For the past four months, I’ve worn the same bracelet every day to school. It is fairly chunky so it is jewelry that is hard to miss. After a few days of wearing the bracelet, my students noticed the repetition and asked about why I was wearing a new, wooden bracelet. Eighth graders are naturally curious and since they had taken an interest in my “fashion accessory”, I decided to explain to my classes what my new bracelet meant and why I was choosing to wear it every day.
In February, I started a 200 hour Yoga Teacher Training at my yoga studio. On our first day together, every trainee received a goodie bag and one of the items in the tote were Mala beads. (Mala beads contain 108 beads and are used for prayer and meditation and as a reminder of a person’s intentions.) I’d worn Mala beads before but always as a necklace. When I left Yoga Teacher Training that weekend, I made the conscious decision to wear my Mala every day until my teacher training was over and I was a certified yoga teacher.
On my first day back to school after my intense training weekend, the red of my Mala beads clashed with my outfit. As a confident person, I suppose that shouldn’t have mattered, but for those who know me – it did. I realized that I couldn’t go back on my intention, so I wrapped the Mala around my left wrist. As I went through the day, I loved the feel and sound of the beads. My students got used to the rustling and clanging of my bracelets as I presented mini-lessons or sat with them for reading conferences. After a few weeks, the Mala became part of my identity and routine just like the routines of my classroom, like starting each day with choice independent reading.
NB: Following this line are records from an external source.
(** [s.split(sep)] for a one-character separator: empty fields kept. *)
Fixpoint split_on_aux (sep : ascii) (s : string) (cur : list ascii) : list string :=
  match s with
  | EmptyString => [string_of_list_ascii (rev cur)]
  | String c s' =>
      if Ascii.eqb c sep
      then string_of_list_ascii (rev cur) :: split_on_aux sep s' []
      else split_on_aux sep s' (c :: cur)
  end.

Definition split_on (sep : ascii) (s : string) : list string :=
  split_on_aux sep s [].

Fixpoint lstrip (s : string) : string :=
  match s with
  | EmptyString => EmptyString
  | String c s' => if isspace c then lstrip s' else s
  end.

Definition rev_string (s : string) : string :=
  string_of_list_ascii (rev (list_ascii_of_string s)).

Definition rstrip (s : string) : string := rev_string (lstrip (rev_string s)).

(** [s.strip()] *)
Definition strip (s : string) : string := rstrip (lstrip s).

Definition LF : ascii := ascii_of_nat 10.
Definition CR : ascii := ascii_of_nat 13.

(** Line boundaries of [str.splitlines] on code points below 256:
    LF, VT, FF, CR, FS, GS, RS and NEL; CR LF counts as one. *)
Definition is_linebreak (c : ascii) : bool :=
  let n := nat_of_ascii c in
  ((10 <=? n)%nat && (n <=? 13)%nat) || ((28 <=? n)%nat && (n <=? 30)%nat)
  || (n =? 133)%nat.

(** [s.splitlines()]: line ends dropped, no empty last line after a final
    line end. *)
Fixpoint splitlines_aux (s : string) (cur : list ascii) : list string :=
  match s with
  | EmptyString =>
      match cur with
      | [] => []
      | _ => [string_of_list_ascii (rev cur)]
      end
  | String c s' =>
      if is_linebreak c then
        string_of_list_ascii (rev cur) ::
        match s' with
        | String c' s'' =>
            if Ascii.eqb c CR && Ascii.eqb c' LF then splitlines_aux s'' []
            else splitlines_aux s' []
        | EmptyString => []
        end
      else splitlines_aux s' (c :: cur)
  end.

Definition splitlines (s : string) : list string := splitlines_aux s [].

(** [sep.join(xs)] *)
Fixpoint join (sep : string) (xs : list string) : string :=
  match xs with
  | [] => EmptyString
  | [x] => x
  | x :: xs' => x ++ sep ++ join sep xs'
  end.

(** *** The fragment of [re] used by [parse_routes]

    A pattern is a sequence of atoms: a literal character, [\s+] or
    [\S+], the last two possibly inside a capturing group. *)

Inductive charclass := Space (* \s *) | NonSpace (* \S *).

Definition in_class (k : charclass) (c : ascii) : bool :=
  match k with
  | Space => isspace c
  | NonSpace => negb (isspace c)
  end.

Inductive atom :=
| Lit (c : ascii)                 (* the character itself *)
| Plus (k : charclass)            (* \s+ or \S+ *)
| GroupPlus (k : charclass).      (* (\s+) or (\S+) *)

Definition pattern := list atom.

Fixpoint lits (s : string) : pattern :=
  match s with
  | EmptyString => []
  | String c s' => Lit c :: lits s'
  end.

(** Length of the longest prefix of [s] made of characters of class [k]. *)
Fixpoint run_length (k : charclass) (s : string) : nat :=
  match s with
  | EmptyString => 0
  | String c s' => if in_class k c then S (run_length k s') else 0
  end.

Fixpoint take (n : nat) (s : string) : string :=
  match n, s with
  | S n', String c s' => String c (take n' s')
  | _, _ => EmptyString
  end.

Fixpoint drop (n : nat) (s : string) : string :=
  match n, s with
  | S n', String _ s' => drop n' s'
  | _, _ => s
  end.

(** A greedy [+]: try the longest repetition first, then give one
    character back at a time, never going below one. *)
Fixpoint backtrack {A} (try : nat -> option A) (n : nat) : option A :=
  match n with
  | O => None
  | S n' => match try n with
            | Some r => Some r
            | None => backtrack try n'
            end
  end.

(** Match [pat] at the start of [s]; [groups] are the captures so far. *)
Fixpoint match_here (pat : pattern) (s : string) (groups : list string)
  : option (list string) :=
  match pat with
  | [] => Some groups
  | Lit c :: pat' =>
      match s with
      | String c' s' => if Ascii.eqb c c' then match_here pat' s' groups else None
      | EmptyString => None
      end
  | Plus k :: pat' =>
      backtrack (fun n => match_here pat' (drop n s) groups) (run_length k s)
  | GroupPlus k :: pat' =>
      backtrack (fun n => match_here pat' (drop n s) (groups ++ [take n s]))
                (run_length k s)
  end.

(** [re.search(pat, s)]: the match at the leftmost position that has one. *)
Fixpoint search (pat : pattern) (s : string) : option (list string) :=
  match match_here pat s [] with
  | Some g => Some g
  | None => match s with
            | EmptyString => None
            | String _ s' => search pat s'
            end
  end.

(** [match.group(i)] for [i >= 1]. *)
Definition group (i : nat) (m : list string) : string := nth (i - 1) m "".

(** [r'default via (\S+)'] *)
Definition re_default_via : pattern := lits "default via " ++ [GroupPlus NonSpace].

(** [r'(\S+)\s+via\s+(\S+)'] *)
Definition re_via : pattern :=
  [GroupPlus NonSpace; Plus Space] ++ lits "via" ++ [Plus Space; GroupPlus NonSpace].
One day in early April, I forgot to put my Mala on when I dressed for work. I noticed it as soon as I got to school, and I almost called my husband to request that he bring them to me. I felt a little exposed and out of sorts as the day started. Guess what? My students in every class noticed right away that I didn’t have my bracelet. I heard “Mrs. Honeycutt, where’s your Mala?” and “Hey, did you forget your bracelet today?” and “What is going on with you today, Mrs. Honeycutt?”
My forgetfulness disrupted our day. The slip in one small routine caused a stir among each class. I’m not sure why I was surprised. My classroom environment is built solidly on routine. The most important one to my students is that we start every day with ten minutes of choice reading. Everyone (teachers, administrators, parents, and even students) know the importance of reading. It is well-researched that the more students read, the more their vocabulary grows and the more they are able to understand and process text. Independent reading has been a sacred routine in my language arts classroom for more than 20 years.
On days that our schedule doesn’t allow for independent reading, which is very RARE and only on special odd days, the students walk into class, look at the SmartBoard, and protest. “We don’t have independent reading today?” or “You’ve got to be kidding me! I want to read today!” It isn’t even a question that independent reading time is precious in my classroom.
In a 50 minute class period, some may say that ten minutes is a lot to give up each day for reading. I never feel like I am missing anything by spending those ten minutes suggesting books to students or having individual or small group conferences.
Obviously, my students don’t either because they are upset and flustered when the reading time is missed. Unfortunately, sometimes the ten minutes in class are the only reading minutes a student has in a day. Even my most reluctant readers would tell you if they have a good book, they like to read.
I’ve learned that like forgetting my Mala bracelet – independent reading time and that routine – are important and precious things. My job as a teacher is to protect the independent reading time each day for my students. It is important to them like my wearing a Mala bracelet is important to me.